Green Eligibility Criterion - Each of the Mortgage Loans will meet the following criterion: the Mortgaged Asset on which the relevant Mortgage Loan is secured is assigned either: (i) a Definitive Energy Performance Certificate A; or (ii) a Provisional Energy Performance Certificate A and has a construction year of 2002 or later; or (iii) has an Energy Performance Certificate B and has a construction year of 2002 or later; or (iv) has a Definitive Energy Performance Certificate C or a Definitive Energy Performance Certificate B and has realised a calculated improvement of an Energy Performance Certificate (energielabel) as issued by the RVO by at least two notches. However, Obvion does not differentiate their mortgage terms based on energy efficiency, so in practical terms the portfolio is no different to previous Storm transactions.

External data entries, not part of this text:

(* ===== verification/WebSocketProofs.v ===== *)
(** * WebSocket connections: reading and framing

    The buffered reader of [doReceive] sees the bytes of the stream and not the chunks
    they come in; a frame is read back from what [toByteArray] wrote. *)

From S2P Require Import Prelude Utf8 WebSocket.

(** ** Headers and what follows them *)

Lemma slice_app_l {A} (l l' : list A) off n : 0 <= off -> 0 <= n -> off + n <= zlen l ->
  slice (l ++ l') off n = slice l off n.
Proof.
  intros Ho Hn Hl. unfold slice, zlen in *. rewrite drop_app_le by lia. rewrite take_app_le; [done |].
  rewrite length_drop. lia.
Qed.

Lemma payloadLength_app l l' len : (exists r, payloadLength l len = inr r) \/ payloadLength l len = inl (-2) ->
  payloadLength (l ++ l') len = payloadLength l len.
Proof.
  intros H. unfold payloadLength in *. pose proof (zlen_nonneg l'). pose proof (zlen_app l l').
  destruct (len <=? 125); [done |]. destruct (len =? 126).
  - destruct (zlen l >=? 2 + 2) eqn:E; [| naive_solver]. rewrite slice_app_l by lia.
    by replace (zlen (l ++ l') >=? 2 + 2) with true by lia.
  - destruct (zlen l >=? 2 + 8) eqn:E; [| naive_solver]. rewrite slice_app_l by lia.
    by replace (zlen (l ++ l') >=? 2 + 8) with true by lia.
Qed.

Lemma payloadLength_inr l len n hs : payloadLength l len = inr (n, hs) -> 2 <= zlen l -> 2 <= hs <= 10 /\ hs <= zlen l.
Proof.
  unfold payloadLength. intros H Hl. destruct (len <=? 125); [injection H as <- <-; lia |]. destruct (len =? 126).
  - destruct (zlen l >=? 2 + 2) eqn:E; [| done]. injection H as <- <-. lia.
  - destruct (zlen l >=? 2 + 8) eqn:E; [| done]. destruct (negb _); [done |]. injection H as <- <-. lia.
Qed.

Lemma payloadLength_inl l len e : payloadLength l len = inl e -> e = -2 \/ e = -1 /\ zlen l < 10.
Proof.
  unfold payloadLength. intros H. destruct (len <=? 125); [done |]. destruct (len =? 126).
  - destruct (zlen l >=? 2 + 2) eqn:E; [done |]. injection H as <-. right. lia.
  - destruct (zlen l >=? 2 + 8) eqn:E; [| injection H as <-; right; lia].
    destruct (negb _); [injection H as <-; by left | done].
Qed.

(** A header that is complete does not depend on what follows. *)
Lemma feedHeader_app l l' f m n rest : feedHeader l = inr (f, m, n, rest) ->
  feedHeader (l ++ l') = inr (f, m, n, rest ++ l').
Proof.
  destruct l as [| b0 [| b1 l]]; try done. cbn [feedHeader app]. set (p := b0 :: b1 :: l).
  change (b0 :: b1 :: l ++ l') with (p ++ l'). assert (Hp : 2 <= zlen p) by (unfold p; zlen_lia).
  destruct (payloadLength p (Z.land b1 0x7f)) as [e | [len hs]] eqn:E; [done |].
  rewrite payloadLength_app, E by (left; by eexists).
  destruct (payloadLength_inr p _ _ _ E Hp) as [H1 H2]. pose proof (zlen_app p l'). pose proof (zlen_nonneg l').
  destruct (negb (Z.land b1 0x80 =? 0)).
  - destruct (zlen p >=? hs + 4) eqn:E4; [| done]. replace (zlen (p ++ l') >=? hs + 4) with true by lia.
    rewrite slice_app_l by lia. rewrite drop_app_le by (unfold zlen in *; lia). by intros [= <- <- <- <-].
  - rewrite drop_app_le by (unfold zlen in *; lia). by intros [= <- <- <- <-].
Qed.
Lemma speaks a w r ts ms draw pl d kk pb (began sentB : bool) :
  on_turn k w r -> sides a w r -> remainingMessages w = ts :: ms -> short (ts :: ms) -> zlen draw = 32 ->
  zlen pl <= payload_limit -> speaking a w d -> sound kk ->
  waiting r pb -> inbound pb = [] -> pb.(phase) = (if began then Looping sentB else Begin) ->
  (began = false -> a = Initiator /\ sentB = false) ->
  (pb.(sock).(ns_gotPeerPayload) = false /\ pl = local a \/ heard (opposite a) pb) ->
  (told a d \/ d.(ns_gotPeerPayload) = false /\ sentB = false /\ ms <> []) ->
  exists d' out, sendHandshake (Some draw) pl d kk = (true, d', out, kk)
    /\ (d'.(ns_send) = d.(ns_send) \/ d'.(ns_send).(nonce) = 0)
    /\ forall tr pay, kk.(arrived) ++ tr = [] ->
         flight a (length ms) began (mkPeer d' (loopTop true d') kk tr pay [] []) (wired out pb).
Proof.
  intros Ht Hsd Er Hsh Hd Hpl (Ew & Ero & Erd & Eb) Hk Hw Hib Hph Hbg Hgot Htold. apply Forall_cons_1 in Hsh as [Hts Hms].
  unfold payload_limit in Hpl. pose proof (zlen_nonneg pl).
  destruct (turn_passes k w r ts ms draw pl Ht Er Hd) as (msg & w' & r' & E1 & E2 & Ht' & Er' & Mw & Mr & Hz); [unfold INT_MAX; lia |].
  assert (Hmsg : zlen msg <= 65535) by lia. rewrite <- Ew in E1.
  assert (Hsd' : sides a w' r').
  { destruct Hsd as (R1 & R2 & S1 & S2), Mw as (Wr & _ & _ & _ & Ws), Mr as (Rr & _ & _ & _ & Rs).
    split; [congruence |]. split; [congruence |]. split; congruence. }
  assert (Hbase : forall d', (forall tr pay, kk.(arrived) ++ tr = [] ->
      sender a w' (negb (Nat.eqb (length ms) 0)) sentB [] (mkPeer d' (loopTop true d') kk tr pay [] [])) ->
      forall tr pay, kk.(arrived) ++ tr = [] ->
        flight a (length ms) began (mkPeer d' (loopTop true d') kk tr pay [] []) (wired (frame_of msg) pb)).
  { intros d' Hsn tr pay Htr. exists w', r, r', msg, pl, [], sentB. do 4 (split; [done |]). rewrite Er'. do 2 (split; [done |]).
    split; [done |]. split; [apply Hsd |]. do 2 (split; [done |]). split; [by rewrite inbound_wired, Hib, app_nil_r |].
    split; [done | by apply Hsn]. }
  destruct ms as [| t2 ms].
  - destruct (last_message a r' w' Ht' Hsd' Er') as (_ & Hc & Hh & Hrs & _ & c1 & c2 & S1 & S2 & K1 & K2 & N1 & N2).
    do 2 eexists. split; [by eapply sendHandshake_goes; [exact E1 | done | done | apply split_done; [exact Hc | exact S2]] |].
    split; [by right |]. apply Hbase. intros tr pay Htr. cbn [length Nat.eqb negb sender]. split.
    + split; [done |]. split; [done |]. split; [done |]. split; [by destruct Htold as [? | (_ & _ & ?)] |].
      cbn. by rewrite split_h, split_rs.
    + exists c2, c1. split; [done |]. cbn. unfold inbound. cbn. rewrite Eb, Htr. split; by apply streaming_start.
  - destruct (not_last r' w' Ht') as [_ Hc]; [by rewrite Er' |].
    do 2 eexists. split; [by eapply sendHandshake_goes; [exact E1 | done | done | by apply split_not_yet] |].
    split; [by left |]. apply Hbase. intros tr pay Htr. cbn [length Nat.eqb negb sender].
    split; [split; [done |]; split; [cbn; rewrite Ero; symmetry; apply Hsd' | done] |].
    split; [unfold loopTop; cbn; by rewrite Erd |]. split; [done |]. split; [done |]. by destruct Htold as [? | (? & ? & _)]; [left | right].
Qed.
(** ** Turns *)

Lemma turn_idle ro draw S : handshakeTurn (Some draw) (peer ro S).(payload) (peer ro S).(phase) (peer ro S).(sock) (peer ro S).(back)
    = ((peer ro S).(phase), (peer ro S).(sock), [], (peer ro S).(back)) -> exec (Turn ro draw) S = S.
Proof.
  intros E. cbn [exec]. rewrite E. unfold put_on_wire. rewrite app_nil_r. by destruct S as [[] []], ro.
Qed.

(** A side that waits, and nothing has arrived. *)
Lemma turn_waits ro draw S sentB : (peer ro S).(phase) = Looping sentB -> sound (peer ro S).(back) ->
  (peer ro S).(back).(arrived) = [] -> exec (Turn ro draw) S = S.
Proof.
  intros Hp Hk Ha. apply turn_idle. rewrite Hp. cbn [handshakeTurn]. unfold recvHandshake. by rewrite readFrame_nothing.
Qed.

Lemma turn_back ro draw S ok : (peer ro S).(phase) = Returned ok -> exec (Turn ro draw) S = S.
Proof. intros Hp. apply turn_idle. by rewrite Hp. Qed.

(** The peers after a turn that did something. *)
Lemma turn_peers ro draw S ph d out kk :
  handshakeTurn (Some draw) (peer ro S).(payload) (peer ro S).(phase) (peer ro S).(sock) (peer ro S).(back) = (ph, d, out, kk) ->
  peer ro (exec (Turn ro draw) S)
    = mkPeer d ph kk (peer ro S).(travelling) (peer ro S).(payload) (peer ro S).(received) (peer ro S).(sent)
  /\ peer (opposite ro) (exec (Turn ro draw) S) = wired out (peer (opposite ro) S).
Proof.
  intros E. cbn [exec]. rewrite E. rewrite peer_put_same, peer_put_opposite, peer_set_same, peer_set_opposite. done.
Qed.

Lemma limits_turn b S ro draw ph d out kk : 0 <= b -> limits b S ->
  handshakeTurn (Some draw) (peer ro S).(payload) (peer ro S).(phase) (peer ro S).(sock) (peer ro S).(back) = (ph, d, out, kk) ->
  d.(ns_send) = (peer ro S).(sock).(ns_send) \/ d.(ns_send).(nonce) = 0 -> limits b (exec (Turn ro draw) S).
Proof.
  intros Hb Hl E Hd. destruct (turn_peers _ _ _ _ _ _ _ E) as [E1 E2]. intros ro'. destruct (role_cases ro ro') as [-> | ->].
  - rewrite E1. cbn. destruct (Hl ro) as [-> Hn]. split; [done |]. destruct Hd as [-> | ->]; lia.
  - rewrite E2. apply Hl.
Qed.

(** What a side knows after it has read a message. *)
Definition after_read (q : list Z) (hs : HS) (d : NoiseSocket) : NoiseSocket :=
  if negb d.(ns_gotPeerPayload) then set_ns_payload q (set_ns_hs hs d) else set_ns_hs hs d.

Lemma told_after a q hs d : d.(ns_gotPeerPayload) = false /\ q = local (opposite a) \/ told a d -> told a (after_read q hs d).
Proof. unfold after_read, told. destruct d; cbn. intros [[-> ->] | [-> H]]; done. Qed.

Lemma recvHandshake_reads d kk msg rest q hs d' ok : readFrame kk = Returns (inr msg, rest) ->
  readMessage msg d.(ns_hs) = (Some q, hs) -> splitIfHandshakeComplete (after_read q hs d) = (ok, d') ->
  recvHandshake d kk = Returns (ok, d', rest).
Proof.
  intros Ef Em Es. unfold recvHandshake. rewrite Ef, Em. unfold after_read in Es.
  change (ns_gotPeerPayload (set_ns_hs hs d)) with (ns_gotPeerPayload d). by rewrite Es.
Qed.
(** The last message is read: the session runs. *)
Lemma read_last a S draw msg rest hb hb' q tail sentB ha :
  (peer (opposite a) S).(phase) = Looping sentB -> waiting hb (peer (opposite a) S) ->
  readFrame (peer (opposite a) S).(back) = Returns (inr msg, set_arrived rest (peer (opposite a) S).(back)) ->
  tail = rest ++ (peer (opposite a) S).(travelling) ->
  readMessage msg hb = (Some q, hb') -> on_turn k hb' ha -> sides a ha hb' -> remainingMessages hb' = [] ->
  ((peer (opposite a) S).(sock).(ns_gotPeerPayload) = false /\ q = local a \/ heard (opposite a) (peer (opposite a) S)) ->
  sender a ha false sentB tail (peer a S) ->
  exists d kk, handshakeTurn (Some draw) (peer (opposite a) S).(payload) (Looping sentB) (peer (opposite a) S).(sock) (peer (opposite a) S).(back)
      = (Returned true, d, [], kk) /\ d.(ns_send).(nonce) = 0 /\ running (exec (Turn (opposite a) draw) S).
Proof.
  intros Hph (Ehs & Hro & Hrd & Hbuf & Hk & Hrc & Hst) Ef -> Em Ht Hsd Hrem Hgot (Ho & c1 & c2 & Es & S1 & S2).
  set (p := peer (opposite a) S) in *.
  destruct (last_message a hb' ha Ht Hsd Hrem) as (Hc & _ & Hh & _ & Hrs & x1 & x2 & E1 & E2 & K1 & K2 & N1 & N2).
  rewrite Es in E2. injection E2 as -> ->. rewrite <- Ehs in Em.
  assert (Hhs : (after_read q hb' p.(sock)).(ns_hs) = hb') by (unfold after_read; by destruct (negb _)).
  assert (Hspl : splitIfHandshakeComplete (after_read q hb' p.(sock)) = (true, set_ns_ciphers x1 x2 true (set_ns_hs (split hb').2 (after_read q hb' p.(sock))))).
  { rewrite (split_done _ x1 x2); rewrite Hhs; done. }
  pose proof (recvHandshake_reads _ _ _ _ _ _ _ _ Ef Em Hspl) as Er. set (d := set_ns_ciphers _ _ _ _) in *.
  assert (E : handshakeTurn (Some draw) p.(payload) (Looping sentB) p.(sock) p.(back) = (Returned true, d, [], set_arrived rest p.(back))).
  { cbn [handshakeTurn]. by rewrite Er. }
  exists d, (set_arrived rest p.(back)). split; [done |]. split; [done |]. rewrite <- Hph in E.
  destruct (turn_peers (opposite a) draw S _ _ _ _ E) as [P1 P2]. fold p in P1. rewrite opposite_twice, wired_nil in P2.
  assert (Htold : told (opposite a) d).
  { assert (H := told_after (opposite a) q hb' p.(sock)). rewrite opposite_twice in H. specialize (H Hgot). exact H. }
  exists ha.(h). intros ro. destruct (role_cases a ro) as [-> | ->]; rewrite ?opposite_twice, ?P1, ?P2; cbn.
  - split; [done |]. by rewrite Hst.
  - split; [| cbn; unfold inbound; cbn; rewrite Hrc]. 
    + split; [done |]. split; [done |]. split; [done |]. split; [exact Htold |]. cbn. rewrite split_h, split_rs, opposite_twice. done.
    + replace (recvBuf (after_read q hb' (sock p))) with (@nil Z) by (unfold after_read; by destruct (negb _)). done.
Qed.
(** A message that is not the last is read and answered. *)
Lemma read_more a S n draw msg rest hb hb' q tail sentB ha :
  (peer (opposite a) S).(phase) = Looping sentB -> waiting hb (peer (opposite a) S) ->
  readFrame (peer (opposite a) S).(back) = Returns (inr msg, set_arrived rest (peer (opposite a) S).(back)) ->
  tail = rest ++ (peer (opposite a) S).(travelling) ->
  readMessage msg hb = (Some q, hb') -> on_turn k hb' ha -> sides a ha hb' -> hb.(role) = opposite a ->
  short (remainingMessages hb') -> length (remainingMessages hb') = Datatypes.S n -> zlen draw = 32 ->
  (peer (opposite a) S).(payload) = local (opposite a) ->
  ((peer (opposite a) S).(sock).(ns_gotPeerPayload) = false /\ q = local a \/ heard (opposite a) (peer (opposite a) S)) ->
  sender a ha true sentB tail (peer a S) ->
  exists ph d out kk, handshakeTurn (Some draw) (peer (opposite a) S).(payload) (Looping sentB) (peer (opposite a) S).(sock) (peer (opposite a) S).(back)
      = (ph, d, out, kk) /\ (d.(ns_send) = (peer (opposite a) S).(sock).(ns_send) \/ d.(ns_send).(nonce) = 0)
    /\ flight (opposite a) n true (peer (opposite a) (exec (Turn (opposite a) draw) S)) (peer a (exec (Turn (opposite a) draw) S)).
Proof.
  intros Hph (Ehs & Hro & Hrd & Hbuf & Hk & Hrc & Hst) Ef Et Em Ht Hsd Hrole Hsh Hlen Hdr Hpay Hgot (Hw & Hpa & Hin & -> & Hha).
  set (p := peer (opposite a) S) in *. destruct (remainingMessages hb') as [| ts ms] eqn:Erem; [done |]. injection Hlen as Hlen.
  destruct (not_last hb' ha Ht) as [Hc _]; [by rewrite Erem |]. rewrite <- Ehs in Em.
  assert (Hhs : (after_read q hb' p.(sock)).(ns_hs) = hb') by (unfold after_read; by destruct (negb _)).
  assert (Hfr : (after_read q hb' p.(sock)).(ns_ready) = false /\ (after_read q hb' p.(sock)).(recvBuf) = []
    /\ (after_read q hb' p.(sock)).(ns_role) = opposite a /\ (after_read q hb' p.(sock)).(ns_send) = p.(sock).(ns_send)).
  { unfold after_read. destruct (negb _); cbn; rewrite Hro; done. }
  destruct Hfr as (F1 & F2 & F3 & F4).
  pose proof (recvHandshake_reads _ _ _ _ _ _ _ _ Ef Em (split_not_yet _ ltac:(by rewrite Hhs))) as Er.
  assert (Htold : told (opposite a) (after_read q hb' p.(sock))) by (apply told_after; by rewrite opposite_twice).
  destruct (speaks (opposite a) hb' ha ts ms draw (if sentB then [] else p.(payload)) (after_read q hb' p.(sock))
    (set_arrived rest p.(back)) (peer a S) true true) as (d & out & Es & Hsend & Hfl); try done.
  - destruct Hsd as (? & ? & ? & ?). unfold sides. by rewrite opposite_twice.
  - destruct sentB; [by vm_compute | rewrite Hpay; apply Hlocal].
  - destruct Hha as [Hh | [Hg ->]]; [right; by rewrite opposite_twice | left]. done.
  - by left.
  - exists (loopTop true d), d, out, (set_arrived rest p.(back)).
    assert (E : handshakeTurn (Some draw) p.(payload) (Looping sentB) p.(sock) p.(back) = (loopTop true d, d, out, set_arrived rest p.(back))).
    { cbn [handshakeTurn]. rewrite Er, F1, Es. done. }
    split; [done |]. rewrite F4 in Hsend. split; [done |]. rewrite <- Hph in E.
    destruct (turn_peers (opposite a) draw S _ _ _ _ E) as [P1 P2]. fold p in P1. rewrite opposite_twice in P2.
    rewrite P1, P2, Hrc, Hst, <- Hlen. apply Hfl. done.
Qed.
(** Every record has the same shape; unused fields are [null].  The field
    [parentNode] is [null] in every record the reconciler builds and is left
    out. *)
Record Update := mkUpdate {
  parentID : string;
  type : UpdateType;
  markupIndex : option nat;
  textContent : option string;
  nodeCount : jsnum;
  fromIndex : jsnum;
  toIndex : jsnum
}.

(** ** Component instances *)

Record Component := mkComponent {
  constructor : nat;
  props : Props;
  _rootNodeID : string;
  _mountIndex : jsnum;
  _nodeCount : jsnum;
  _parentComponent : option ref;
  _previousSibling : option ref;
  _firstRenderedChild : option ref;
  _renderedChildren : option ChildMap;
  has_unmountComponent : bool
}.

Definition set_rootNodeID (v : string) (c : Component) : Component :=
  mkComponent (constructor c) (props c) v (_mountIndex c) (_nodeCount c)
    (_parentComponent c) (_previousSibling c) (_firstRenderedChild c)
    (_renderedChildren c) (has_unmountComponent c).

Definition set_mountIndex (v : jsnum) (c : Component) : Component :=
  mkComponent (constructor c) (props c) (_rootNodeID c) v (_nodeCount c)
    (_parentComponent c) (_previousSibling c) (_firstRenderedChild c)
    (_renderedChildren c) (has_unmountComponent c).

Definition set_nodeCount (v : jsnum) (c : Component) : Component :=
  mkComponent (constructor c) (props c) (_rootNodeID c) (_mountIndex c) v
    (_parentComponent c) (_previousSibling c) (_firstRenderedChild c)
    (_renderedChildren c) (has_unmountComponent c).

Definition set_parentComponent (v : option ref) (c : Component) : Component :=
  mkComponent (constructor c) (props c) (_rootNodeID c) (_mountIndex c)
    (_nodeCount c) v (_previousSibling c) (_firstRenderedChild c)
    (_renderedChildren c) (has_unmountComponent c).

Definition set_previousSibling (v : option ref) (c : Component) : Component :=
  mkComponent (constructor c) (props c) (_rootNodeID c) (_mountIndex c)
    (_nodeCount c) (_parentComponent c) v (_firstRenderedChild c)
    (_renderedChildren c) (has_unmountComponent c).

Definition set_firstRenderedChild (v : option ref) (c : Component) : Component :=
  mkComponent (constructor c) (props c) (_rootNodeID c) (_mountIndex c)
    (_nodeCount c) (_parentComponent c) (_previousSibling c) v
    (_renderedChildren c) (has_unmountComponent c).

Definition set_renderedChildren (v : option ChildMap) (c : Component) : Component :=
  mkComponent (constructor c) (props c) (_rootNodeID c) (_mountIndex c)
    (_nodeCount c) (_parentComponent c) (_previousSibling c)
    (_firstRenderedChild c) v (has_unmountComponent c).

(** ** The world *)

(** What the reconciler asks of its collaborators, in the order it asks.
    This trace is not program state: it records the calls so that statements
    such as "invoked exactly once" can be written down. *)
Inductive Event :=
| CallMount (child : ref) (rootID : string)
| CallReceiveProps (child : ref) (nextProps : Props)
| CallUnmount (child : ref)
| CallProcessUpdates (updates : list Update) (markup : list string).

Record World := mkWorld {
  heap : ref -> Component;
  updateDepth : Z;
  updateQueue : list Update;
  markupQueue : list string;
  trace : list Event
}.

Definition set_heap (h : ref -> Component) (w : World) : World :=
  mkWorld h (updateDepth w) (updateQueue w) (markupQueue w) (trace w).

Definition set_updateDepth (d : Z) (w : World) : World :=
  mkWorld (heap w) d (updateQueue w) (markupQueue w) (trace w).

Definition set_queues (q : list Update) (m : list string) (w : World) : World :=
  mkWorld (heap w) (updateDepth w) q m (trace w).

Definition log (e : Event) (w : World) : World :=
  mkWorld (heap w) (updateDepth w) (updateQueue w) (markupQueue w) (trace w ++ [e]).

Definition upd (h : ref -> Component) (r : ref) (c : Component) : ref -> Component :=
  fun r' => if Nat.eqb r' r then c else h r'.

(** ** Computations *)

Inductive Error :=
| InvariantViolation (format : string) (arg : option string)
| TypeError
| Raised (payload : nat).

(** [Diverges] stands for a pointer walk that has not come to an end within
    the fuel given; it is not an exception and no handler sees it. *)
Inductive Outcome (A : Type) :=
| Normal (a : A)
| Throws (e : Error)
| Diverges.
Arguments Normal {A} a.
Arguments Throws {A} e.
Arguments Diverges {A}.

Definition M (A : Type) := World -> Outcome A * World.

Definition ret {A} (a : A) : M A := fun w => (Normal a, w).

Definition bind {A B} (m : M A) (k : A -> M B) : M B :=
  fun w =>
    match m w with
    | (Normal a, w') => k a w'
    | (Throws e, w') => (Throws e, w')
    | (Diverges, w') => (Diverges, w')
    end.

Definition throw {A} (e : Error) : M A := fun w => (Throws e, w).
Definition diverge {A} : M A := fun w => (Diverges, w).
Definition get : M World := fun w => (Normal w, w).
Definition modify (f : World -> World) : M unit := fun w => (Normal tt, f w).

Declare Scope m_scope.
Delimit Scope m_scope with m.
Notation "x <- c ;; k" := (bind c (fun x => k))
  (at level 61, c at next level, right associativity) : m_scope.
Notation "c ;;; k" := (bind c (fun _ => k))
  (at level 61, right associativity) : m_scope.
Open Scope m_scope.

(** Reading and writing a component of the store. *)
Definition readComp (r : ref) : M Component := fun w => (Normal (heap w r), w).

Definition writeComp (r : ref) (f : Component -> Component) : M unit :=
  modify (fun w => set_heap (upd (heap w) r (f (heap w r))) w).

(** [invariant(cond, format, arg)]. *)
Definition invariant (cond : bool) (format : string) (arg : option string) : M unit :=
  if cond then ret tt else throw (InvariantViolation format arg).

(** A [for (name in ...)] loop over a snapshot of the keys, threading the
    loop-carried variables. *)
Fixpoint forIn {K S : Type} (ks : list K) (body : K -> S -> M S) (s : S) : M S :=
  match ks with
  | [] => ret s
  | k :: rest => s' <- body k s ;; forIn rest body s'
  end.

(** ** The update and markup queues *)

Definition enqueueMarkup (parentID : string) (markup : string) (toIndex : jsnum) : M unit :=
  modify (fun w =>
    set_queues
      (updateQueue w ++
         [mkUpdate parentID INSERT_MARKUP (Some (List.length (markupQueue w))) None None None toIndex])
      (markupQueue w ++ [markup]) w).

Definition enqueueReplaceWithMarkup (parentID : string) (markup : string) : M unit :=
  modify (fun w =>
    set_queues
      (updateQueue w ++
         [mkUpdate parentID REPLACE_WITH_MARKUP (Some (List.length (markupQueue w))) None None None None])
      (markupQueue w ++ [markup]) w).

Definition enqueueMove (parentID : string) (nodeCount fromIndex : jsnum) (toIndex : Z) : M unit :=
  modify (fun w =>
    set_queues
      (updateQueue w ++
         [mkUpdate parentID MOVE_EXISTING None None nodeCount fromIndex (Some toIndex)])
      (markupQueue w) w).

Definition enqueueRemove (parentID : string) (nodeCount fromIndex : jsnum) : M unit :=
  modify (fun w =>
    set_queues
      (updateQueue w ++
         [mkUpdate parentID REMOVE_NODE None None nodeCount fromIndex None])
      (markupQueue w) w).

Definition enqueueTextContent (parentID : string) (textContent : string) : M unit :=
  modify (fun w =>
    set_queues
      (updateQueue w ++
         [mkUpdate parentID TEXT_CONTENT None (Some textContent) None None None])
      (markupQueue w) w).

Definition clearQueue : M unit := modify (set_queues [] []).

(** ** Collaborators *)

(** The reconciler is written against these interfaces; none of them is
    defined in [ReactMultiChild.js].  The first three are the capabilities of
    a child instance (the transaction is an opaque token that is only handed
    through, so the capabilities are taken as closed over it).
    [isValidComponent] is [ReactComponent.isValidComponent], [getParentID] is
    [ReactInstanceHandles.getParentID], and the last one is
    [ReactComponent.DOMIDOperations.dangerouslyProcessChildrenUpdates], which
    applies a batch to the output tree and either returns or raises.

    The last field is the host's [Object.prototype].  A children object is a
    plain object, so a read [o[name]] of a name that [o] does not own yields
    what [Object.prototype] holds under that name: a built-in such as
    [constructor] or [toString].  [objectPrototype name] tells whether there
    is one and gives its constructor.  A built-in is truthy, it has no
    [_mountIndex] (the field reads [undefined]) and none of the capabilities
    of a child, and it is no component: [isValidComponent] rejects it.  No
    host binds the empty name there, so [o['']] is always the own value. *)
Class Collaborators := {
  mountComponent : ref -> string -> M string;
  receiveProps : ref -> Props -> M unit;
  unmountComponent : ref -> M unit;
  isValidComponent : Component -> bool;
  getParentID : string -> string;
  dangerouslyProcessChildrenUpdates : list Update -> list string -> option nat;
  objectPrototype : string -> option nat
}.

At the cut-off date (1 May 2018) the portfolio consisted of 2,403 loans (in 5,432 loan parts) secured by mortgages on owner-occupied residential properties located in the Netherlands. The average principal balance (per borrower) is Eur249,003. Guarantee type: NHG 16.31%, non-NHG 83.69%. Redemption type (by current balances): Interest only 46.11%, Annuity 37.30%, Bank savings 7.18%, Linear 3.07%, others 6.34%. Interest payment type: fixed 95.67%, floating 4.33%. The weighted average CLTIMV is 73.25%, the WA CLTOFV is 86.80% and the WA seasoning is 5.00 years. Geographical distribution: Zuid-Holland 17.88% Noord-Brabant 16.72%, Noord-Holland 14.85% and Gelderland 13.38%.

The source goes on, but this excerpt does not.